"Jay P. Greene, head of the Department of Education Reform at the University of Arkansas, says the Gates Foundation's overall dominance in education policy has subtly muffled dissent."...More than $200 million Gates money "built political support across the country, persuading state governments to make systemic and costly changes."...In 2009, the Obama administration "leveraged stimulus money to reward states that adopted common standards."..."We were in the middle of an economic meltdown....States saw a chance to have a crack at a couple of million bucks if they made some promises.” (per member of Gates funded group, AEI)..."“You had dozens of states adopting before the standards even existed, with little or no discussion.""...

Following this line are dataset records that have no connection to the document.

Lemma scan_exponent s ex :
  s = SZero ∨ s = SInt ∨ s = SFrac → exponent_ok ex →
  scan_number s (exponent ex) = Got (exponent ex, []).
Proof.
  intros Hs Hex. destruct ex as [[sg ed]|]; [|by destruct Hs as [->|[->| ->]]].
  destruct Hex as [Hd Hne]. destruct Hd as [|c ed Hc Hd]; [done|]. cbn [exponent].
  apply (scan_step s SExp); [by destruct Hs as [->|[->| ->]]|].
  apply (scan_step SExp SExpSign); [by destruct sg|].
  apply (scan_step SExpSign SExpInt); [simpl; by rewrite Hc|].
  rewrite <- (app_nil_r ed). apply scan_loop; [auto|done..].
Qed.

Lemma scan_fraction s fp ex :
  s = SZero ∨ s = SInt → Forall digit_char fp → exponent_ok ex →
  scan_number s (fraction fp ++ exponent ex) = Got (fraction fp ++ exponent ex, []).
Proof.
  intros Hs Hfp Hex. destruct Hfp as [|c fp Hc Hfp]; cbn [fraction app].
  - apply scan_exponent; [|done]. destruct Hs; auto.
  - apply (scan_step s SDot).
    { destruct Hs as [-> | ->]; [done|]. simpl. by destruct (is_dec "."). }
    apply (scan_step SDot SFrac); [simpl; by rewrite Hc|].
    apply scan_loop; [auto|done|]. apply scan_exponent; auto.
Qed.

Lemma scan_integer s ip fp ex :
  s = SBegin ∨ s = SNeg → integer_digits ip → Forall digit_char fp → exponent_ok ex →
  scan_number s (ip ++ fraction fp ++ exponent ex) =
  Got (ip ++ fraction fp ++ exponent ex, []).
Proof.
  intros Hs [Hip [->|(c & r & -> & Hc)]] Hfp Hex.
  - apply (scan_step s SZero); [by destruct Hs as [-> | ->]|]. apply scan_fraction; auto.
  - apply Forall_cons in Hip as [Hd Hr]. cbn [app]. apply (scan_step s SInt).
    { destruct (digit_char_other _ Hd) as (Hm & _).
      destruct Hs as [-> | ->]; simpl; rewrite ?(bool_decide_eq_false_2 (c = "-"%char)) by done;
        by rewrite bool_decide_eq_false_2, Hd. }
    apply scan_loop; [auto|done|]. apply scan_fraction; auto.
Qed.

Lemma number_lit_literal neg ip fp ex :
  integer_digits ip → Forall digit_char fp → exponent_ok ex →
  number_lit (literal neg ip fp ex) = true.
Proof.
  intros Hip Hfp Hex. apply number_lit_scan. unfold literal. destruct neg; cbn [app].
  - apply (scan_step SBegin SNeg); [done|]. apply scan_integer; auto.
  - apply scan_integer; auto.
Qed.

(** ** The formats are literals *)

(** A number with zeros at its end and the same number with a power of
    ten are read alike. *)
Lemma round_decimal_scale prec emax s c z :
  (0 ≤ z)%Z →
  round_decimal prec emax s (c * 10 ^ Z.to_N z) 0 = round_decimal prec emax s c z.
Proof.
  intros Hz. destruct c as [|p]; [done|].
  destruct (Npos p * 10 ^ Z.to_N z) as [|q] eqn:E;
    [pose proof (N.pow_nonzero 10 (Z.to_N z)); lia|].
  unfold round_decimal. rewrite (proj2 (Z.leb_le 0 z)) by done. cbn [Z.leb]. cbv iota.
  do 2 f_equal. apply (f_equal Z.of_N) in E. rewrite N2Z.inj_mul, N2Z.inj_pow, Z2N.id in E by done.
  simpl Z.of_N in E. rewrite <- E. by rewrite Z.pow_0_r, Z.mul_1_r.
Qed.

Lemma dval_leading_zeros k l : dval (replicate k "0"%char ++ l) = dval l.
Proof. by rewrite dval_app, dval_zeros. Qed.

Lemma dval_trailing_zeros k l : dval (l ++ replicate k "0"%char) = dval l * 10 ^ N.of_nat k.
Proof. rewrite dval_app, dval_zeros, length_replicate. lia. Qed.

Section Formats.
Context (d : bytes) (dp : Z) (Hd : Forall digit_char d) (Hlead : leading d).

Lemma fmt_f_literal : fmt_f d dp = literal false (before_point d dp) (after_point d dp) None.
Proof.
  unfold fmt_f, literal, before_point, after_point. cbn [app exponent].
  rewrite app_nil_r. f_equal. destruct (Z.ltb_spec dp (Z.of_nat (length d))) as [Hlt|Hge]; [|done].
  destruct (replicate _ _ ++ drop _ d) as [|c r] eqn:E; [|done].
  apply (f_equal length) in E. rewrite length_app, length_replicate, length_drop in E.
  simpl in E. lia.
Qed.

Lemma before_point_digits : integer_digits (before_point d dp).
Proof.
  unfold before_point. destruct (Z.ltb_spec 0 dp) as [Hpos|Hle].
  - split; [apply Forall_app; split; [by apply Forall_take|by apply Forall_replicate]|].
    right. destruct Hlead as (c & r & -> & Hc). destruct (Z.to_nat dp) as [|n] eqn:E; [lia|].
    by eexists c, _.
  - split; [by repeat constructor|by left].
Qed.

Lemma after_point_digits : Forall digit_char (after_point d dp).
Proof.
  unfold after_point. case_match; [|done].
  apply Forall_app; split; [by apply Forall_replicate|by apply Forall_drop].
Qed.

(** What the reader finds in the format %f is the decimal that was
    printed, or the same number without a power of ten. *)
Lemma fmt_f_value prec emax s :
  round_decimal prec emax s (dval (before_point d dp ++ after_point d dp))
    (0 - Z.of_nat (length (after_point d dp))) =
  round_decimal prec emax s (dval d) (dp - Z.of_nat (length d)).
Proof.
  assert (0 < length d)%nat as Hnd by (destruct Hlead as (? & ? & -> & _); simpl; lia).
  unfold before_point, after_point.
  destruct (Z.ltb_spec 0 dp) as [Hpos|Hle], (Z.ltb_spec dp (Z.of_nat (length d))) as [Hlt|Hge];
    try lia.
  - replace (Z.to_nat (dp - _)) with 0%nat by lia. replace (Z.to_nat (- dp)) with 0%nat by lia.
    cbn [replicate app]. rewrite app_nil_r, take_drop, length_drop. f_equal. lia.
  - rewrite take_ge by lia. rewrite app_nil_r, dval_trailing_zeros. cbn [length].
    rewrite Z_nat_N. apply round_decimal_scale. lia.
  - replace (Z.to_nat dp) with 0%nat by lia. rewrite drop_0.
    change (["0"%char] ++ ?l) with (replicate 1 "0"%char ++ l).
    rewrite dval_leading_zeros, dval_leading_zeros, length_app, length_replicate.
    f_equal. lia.
Qed.
End Formats.

Lemma clean_two pre (s : bool) c :
  clean_exponent (pre ++ "e"%char :: (if s then "-"%char else "+"%char) :: "0"%char :: [c]) =
  pre ++ "e"%char :: (if s then "-"%char else "+"%char) :: [c].
Proof.
  unfold clean_exponent. rewrite rev_app_distr. cbn [rev app].
  rewrite !bool_decide_eq_true_2 by done. destruct s; cbn [orb andb];
    cbn [rev]; by rewrite rev_involutive, <- !app_assoc.
Qed.

Lemma clean_id pre (s : bool) ed :
  Forall digit_char ed → leading ed → (2 ≤ length ed)%nat →
  clean_exponent (pre ++ "e"%char :: (if s then "-"%char else "+"%char) :: ed) =
  pre ++ "e"%char :: (if s then "-"%char else "+"%char) :: ed.
Proof.
  intros Hd (a & r & -> & Ha) Hlen. unfold clean_exponent.
  change (pre ++ "e"%char :: ?x :: a :: r) with (pre ++ ["e"%char; x] ++ a :: r).
  rewrite !rev_app_distr.
  assert (Forall digit_char (rev (a :: r))) as Hrev by (by apply Forall_rev).
  destruct (rev (a :: r)) as [|c1 [|c2 [|c3 t]]] eqn:E;
    try (apply (f_equal length) in E; rewrite length_rev in E; simpl in *; lia).
  - apply (f_equal (@rev _)) in E. rewrite rev_involutive in E. simpl in E.
    injection E as -> ->. cbn [rev app].
    by rewrite (bool_decide_eq_false_2 (c2 = "0"%char)), andb_false_r.
  - cbn [rev app]. assert (∃ c4 t', (t ++ [if s then "-"%char else "+"%char; "e"%char]) ++ rev pre =
                                    c4 :: t' ∧ c4 ≠ "e"%char) as (c4 & t' & -> & Hc4).
    { destruct t as [|c4 t]; [destruct s; by eexists _, _|].
      do 3 apply Forall_cons in Hrev as [_ Hrev]. apply Forall_cons in Hrev as [Hc4 _].
      exists c4, ((t ++ [if s then "-"%char else "+"%char; "e"%char]) ++ rev pre).
      split; [done|]. intros ->. done. }
    by rewrite (bool_decide_eq_false_2 (c4 = "e"%char)).
Qed.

6/7/2014, "How Bill Gates pulled off the swift Common Core revolution," Washington Post, Lyndsey Layton
"A new era of influence"
"The pair of education advocates had a big idea, a new approach to transform every public-school classroom in America. By early 2008, many of the nation’s top politicians and education leaders had lined up in support.
But that wasn’t enough. The duo needed money — tens of millions of dollars, at least — and they needed a champion who could overcome the politics that had thwarted every previous attempt to institute national standards.
So they turned to the richest man in the world....
On a summer day in 2008, Gene Wilhoit, director of a national group of state school chiefs, and David Coleman, an emerging evangelist for the standards movement, spent hours in Bill Gates’s sleek headquarters near Seattle, trying to persuade him and his wife, Melinda, to turn their idea into reality....
After the meeting, weeks passed with no word. Then Wilhoit got a call: Gates was in.
What followed was one of the swiftest and most remarkable shifts in education policy in U.S. history.
The Bill and Melinda Gates Foundation didn’t just bankroll the development of what became known as the Common Core State Standards. With more than $200 million, the foundation also built political support across the country, persuading state governments to make systemic and costly changes.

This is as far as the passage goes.